Work instructions:
Reproduce the lines of the listing exactly, beginning at the top, until the line with "FileLockDriver.tryAcquireMultiple Sample.lockDir Sample.noHash" has been reproduced too.

Data to process:
(** C4 at the keys of the drivers' tests: [key2] is held, and neither
    [key1] nor [key3] has a record afterwards. *)
Lemma tryAcquireMultiple_all_or_nothing_key2_held :
  (let locks : gmap string LockData :=
     {[ "key2" := Sample.record "existing-value" 31000 1000 ]} in
   ∃ locks',
     MemoryLockDriver.tryAcquireMultiple ["key1"; "key2"; "key3"] "multi-lock-value"
       15 1000 locks = (false, locks')
     ∧ locks' !! "key1" = None ∧ locks' !! "key3" = None)
  ∧ (let path := FileLockDriver.getLockPath Sample.lockDir Sample.noHash in
     let fs : gmap string FileContent :=
       {[ path "key2" := Json (Sample.record "existing" 61000 1000) ]} in
     FileLockDriver.tryAcquireMultiple Sample.lockDir Sample.noHash
       ["key1"; "key2"; "key3"] "value1" 60 1000 fs = (false, fs)).
Proof.
  destruct DriverFacts.tryAcquireMultiple_all_or_nothing as (Hmem & Hfile & _).
  split.
  - intros locks.
    destruct (Hmem ["key1"; "key2"; "key3"] "key2"
                (Sample.record "existing-value" 31000 1000) "multi-lock-value"
                15 1000 locks) as (locks' & Hrun & _ & Hkeep).
    + apply list_elem_of_In. vm_compute. tauto.
    + vm_compute. reflexivity.
    + vm_compute. discriminate.
    + exists locks'. split; [exact Hrun|]. split.
      * destruct (Hkeep "key1") as [->|[-> _]]; [vm_compute|]; reflexivity.
      * destruct (Hkeep "key3") as [->|[-> _]]; [vm_compute|]; reflexivity.
  - intros path fs.
    apply (Hfile Sample.lockDir Sample.noHash ["key1"; "key2"; "key3"] "key2"
             (Sample.record "existing" 61000 1000)).
    + apply list_elem_of_In. vm_compute. tauto.
    + vm_compute. reflexivity.
    + vm_compute. discriminate.
Defined.

(** C8 in the file driver: the lock file of ["k"] holds a record that
    expired at 1000 and the clock reads 2000. [exists] answers [false],
    the memory driver's [getLockInfo] answers [null] for the same
    record, and the file driver's [getLockInfo] answers with the expired
    record. *)
Lemma file_getLockInfo_returns_expired_record :
  let path := FileLockDriver.getLockPath Sample.lockDir Sample.noHash in
  let fs : gmap string FileContent := {[ path "k" := Json (Sample.record "v" 1000 0) ]} in
  let locks : gmap string LockData := {[ "k" := Sample.record "v" 1000 0 ]} in
  FileLockDriver.exists_ Sample.lockDir Sample.noHash "k" 2000 fs = false
  ∧ (MemoryLockDriver.getLockInfo "k" 2000 locks).1 = None
  ∧ FileLockDriver.getLockInfo Sample.lockDir Sample.noHash "k" fs
    = Some (LockInfo.mk "k" "v" 1000 (Some 0)).
Proof. split_and!; vm_compute; reflexivity. Qed.

(** C9: the class has no member [tryAcquireMultiple] (nor
    [releaseMultiple]); what it exposes for acquisition is [tryAcquire],
    [acquire] and [withLock]. *)
Lemma atomicLock_has_no_tryAcquireMultiple :
  JsMap.get "tryAcquireMultiple" members = None
  ∧ exposes "tryAcquireMultiple" = false
  ∧ exposes "releaseMultiple" = false
  ∧ exposes "tryAcquire" = true
  ∧ exposes "acquire" = true
  ∧ exposes "withLock" = true.
Proof. split_and!; vm_compute; reflexivity. Qed.

(** At the tripped breaker the driver would grant the lock,
    and is not asked. *)
Lemma tryAcquire_open_circuit_tripped :
  tryAcquire Sample.uuid "k" LockOptions.none Sample.tripped
  = (Return None, Sample.tripped).
Proof.
  apply (AtomicLockFacts.tryAcquire_open_circuit Sample.uuid "k" LockOptions.none
           Sample.tripped).
  vm_compute. reflexivity.
Defined.

(** X3: a fourth failure of the tripped key within the window counts 4. *)
Lemma recordLockFailure_count_tripped :
  ∃ failure,
    JsMap.get "k" (lockFailures (recordLockFailure "k" Sample.tripped)) = Some failure
    ∧ lastFailure failure = 2000
    ∧ count failure = 4.
Proof.
  destruct (AtomicLockFacts.recordLockFailure_count "k" Sample.tripped)
    as (failure & Hget & Hlast & Hcount).
  - apply NoDup_cons. split; [apply not_elem_of_nil | apply NoDup_nil_2].
  - vm_compute. reflexivity.
  - exists failure. split; [exact Hget|]. split; [exact Hlast | exact Hcount].
Defined.

(** X4: ["r"] is held by [T1]; a second acquisition is refused. *)
Lemma tryAcquire_held_r :
  MemoryLockDriver.tryAcquire "r" "T2" 5 1000
    ({[ "r" := Sample.record "T1" 6000 1000 ]} : gmap string LockData)
  = (false, {[ "r" := Sample.record "T1" 6000 1000 ]}).
Proof.
  apply (MemoryLockDriverFacts.tryAcquire_held "r" "T2" 5 1000 _
           (Sample.record "T1" 6000 1000)).
  - vm_compute. reflexivity.
  - vm_compute. discriminate.
Defined.

(** X5: once released the key is free, and [T2] acquires it. *)
Lemma tryAcquire_free_r :
  ∃ locks',
    MemoryLockDriver.tryAcquire "r" "T2" 5 1000 (∅ : gmap string LockData) = (true, locks')
    ∧ locks' !! "r" = Some (Sample.record "T2" 6000 1000).
Proof.
  destruct (MemoryLockDriverFacts.tryAcquire_free "r" "T2" 5 1000 ∅)
    as (locks' & Hrun & Hget & _).
  - intros existing Hget. rewrite lookup_empty in Hget. discriminate.
  - exists locks'. split; [exact Hrun | exact Hget].
Defined.
End Cases.

(** * The breaker over several calls *)
Module BreakerFacts.
Import AtomicLock JsMapFacts AtomicLockFacts.

Section Sweep.
Context {V : Type}.
Implicit Types (m : list (string * V)) (k : string).

(** What a key reads after a sweep: its entry, unless that was stale. *)
Lemma get_sweep (stale : V → bool) k m :
  JsMap.wf m →
  JsMap.get k (JsMap.sweep stale m)
  = match JsMap.get k m with
    | Some v => if stale v then None else Some v
    | None => None
    end.
Proof.
  unfold JsMap.wf, JsMap.keys. induction m as [|[k' v'] m IH]; [done|].
  rewrite fmap_cons, NoDup_cons. cbn [fst]. intros [Hnin Hnd].
  cbn [JsMap.sweep JsMap.get].
  destruct (decide (k' = k)) as [->|Hne].
  - destruct (stale v') eqn:Hs.
    + rewrite IH by done.
      apply (proj2 (get_None_keys k m)) in Hnin. by rewrite Hnin.
    + cbn [JsMap.get]. by rewrite decide_True.
  - destruct (stale v'); [by apply IH|].
    cbn [JsMap.get]. rewrite decide_False by done. by apply IH.
Qed.
End Sweep.

Section Facts.
Context {D : Type} `{!Driver.LockDriver D}.
Variable uuidv4 : nat → string.
Implicit Types (s : State D) (key : string).

(** [recordLockFailure] when the map is below its maximum: the sweep (if
    due), then the upsert; nothing is evicted. *)
Lemma recordLockFailure_below_max key s :
  JsMap.wf (lockFailures s) →
  JsMap.size (lockFailures s) < maxFailureEntries s →
  lockFailures (recordLockFailure key s)
  = JsMap.set key
      {| count := match JsMap.get key (lockFailures (maybeCleanup s)) with
                  | Some existing =>
                      if circuitBreakerResetTime s <? dateNow s - lastFailure existing
                      then 1 else count existing + 1
                  | None => 1
                  end;
         lastFailure := dateNow s |}
      (lockFailures (maybeCleanup s)).
Proof.
  intros Hwf Hsize. unfold recordLockFailure.
  pose proof (size_maybeCleanup s) as Hclean.
  destruct (frame_maybeCleanup s) as (Hnow & Hrt & Hmx & _).
  assert (evictOldest (maybeCleanup s) = maybeCleanup s) as ->.
  { unfold evictOldest. rewrite Hmx.
    destruct (maxFailureEntries s <=? JsMap.size (lockFailures (maybeCleanup s))) eqn:Hfull;
      [|done].
    apply Z.leb_le in Hfull. lia. }
  unfold upsertFailure. rewrite Hnow, Hrt.
  by destruct (JsMap.get key (lockFailures (maybeCleanup s))).
Qed.

(** A failure of a key that has a fresh record: the count goes up by one
    and the map does not grow. *)
Lemma recordLockFailure_again key s old :
  JsMap.wf (lockFailures s) →
  JsMap.size (lockFailures s) < maxFailureEntries s →
  JsMap.get key (lockFailures s) = Some old →
  dateNow s - lastFailure old ≤ circuitBreakerResetTime s →
  JsMap.get key (lockFailures (recordLockFailure key s))
  = Some {| count := count old + 1; lastFailure := dateNow s |}
  ∧ JsMap.size (lockFailures (recordLockFailure key s)) ≤ JsMap.size (lockFailures s).
Proof.
  intros Hwf Hsize Hold Hfresh.
  rewrite recordLockFailure_below_max by done.
  assert ((circuitBreakerResetTime s <? dateNow s - lastFailure old) = false) as Hnot
    by (apply Z.ltb_ge; lia).
  assert (JsMap.get key (lockFailures (maybeCleanup s)) = Some old) as Hkept.
  { rewrite lockFailures_maybeCleanup. case_match; [|done].
    rewrite get_sweep by done. by rewrite Hold, Hnot. }
  rewrite Hkept, Hnot, get_set_eq. split; [done|].
  pose proof (size_maybeCleanup s) as Hclean. unfold JsMap.size in *.
  rewrite length_set. unfold JsMap.has. rewrite Hkept. lia.
Qed.

(** The first failure of a key: a record with count 1, and at most one
    entry more. *)
Lemma recordLockFailure_first key s :
  JsMap.wf (lockFailures s) →
  JsMap.size (lockFailures s) < maxFailureEntries s →
  JsMap.get key (lockFailures s) = None →
  JsMap.get key (lockFailures (recordLockFailure key s))
  = Some {| count := 1; lastFailure := dateNow s |}
  ∧ JsMap.size (lockFailures (recordLockFailure key s)) ≤ JsMap.size (lockFailures s) + 1.
Proof.
  intros Hwf Hsize Hnone.
  rewrite recordLockFailure_below_max by done.
  assert (JsMap.get key (lockFailures (maybeCleanup s)) = None) as Hstill.
  { rewrite lockFailures_maybeCleanup. case_match; [|done].
    rewrite get_sweep by done. by rewrite Hnone. }
  rewrite Hstill, get_set_eq. split; [done|].
  pose proof (size_maybeCleanup s) as Hclean. unfold JsMap.size in *.
  rewrite length_set. unfold JsMap.has. rewrite Hstill. lia.
Qed.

Output of the task:
(** C4 at the keys of the drivers' tests: [key2] is held, and neither
    [key1] nor [key3] has a record afterwards. *)
Lemma tryAcquireMultiple_all_or_nothing_key2_held :
  (let locks : gmap string LockData :=
     {[ "key2" := Sample.record "existing-value" 31000 1000 ]} in
   ∃ locks',
     MemoryLockDriver.tryAcquireMultiple ["key1"; "key2"; "key3"] "multi-lock-value"
       15 1000 locks = (false, locks')
     ∧ locks' !! "key1" = None ∧ locks' !! "key3" = None)
  ∧ (let path := FileLockDriver.getLockPath Sample.lockDir Sample.noHash in
     let fs : gmap string FileContent :=
       {[ path "key2" := Json (Sample.record "existing" 61000 1000) ]} in
     FileLockDriver.tryAcquireMultiple Sample.lockDir Sample.noHash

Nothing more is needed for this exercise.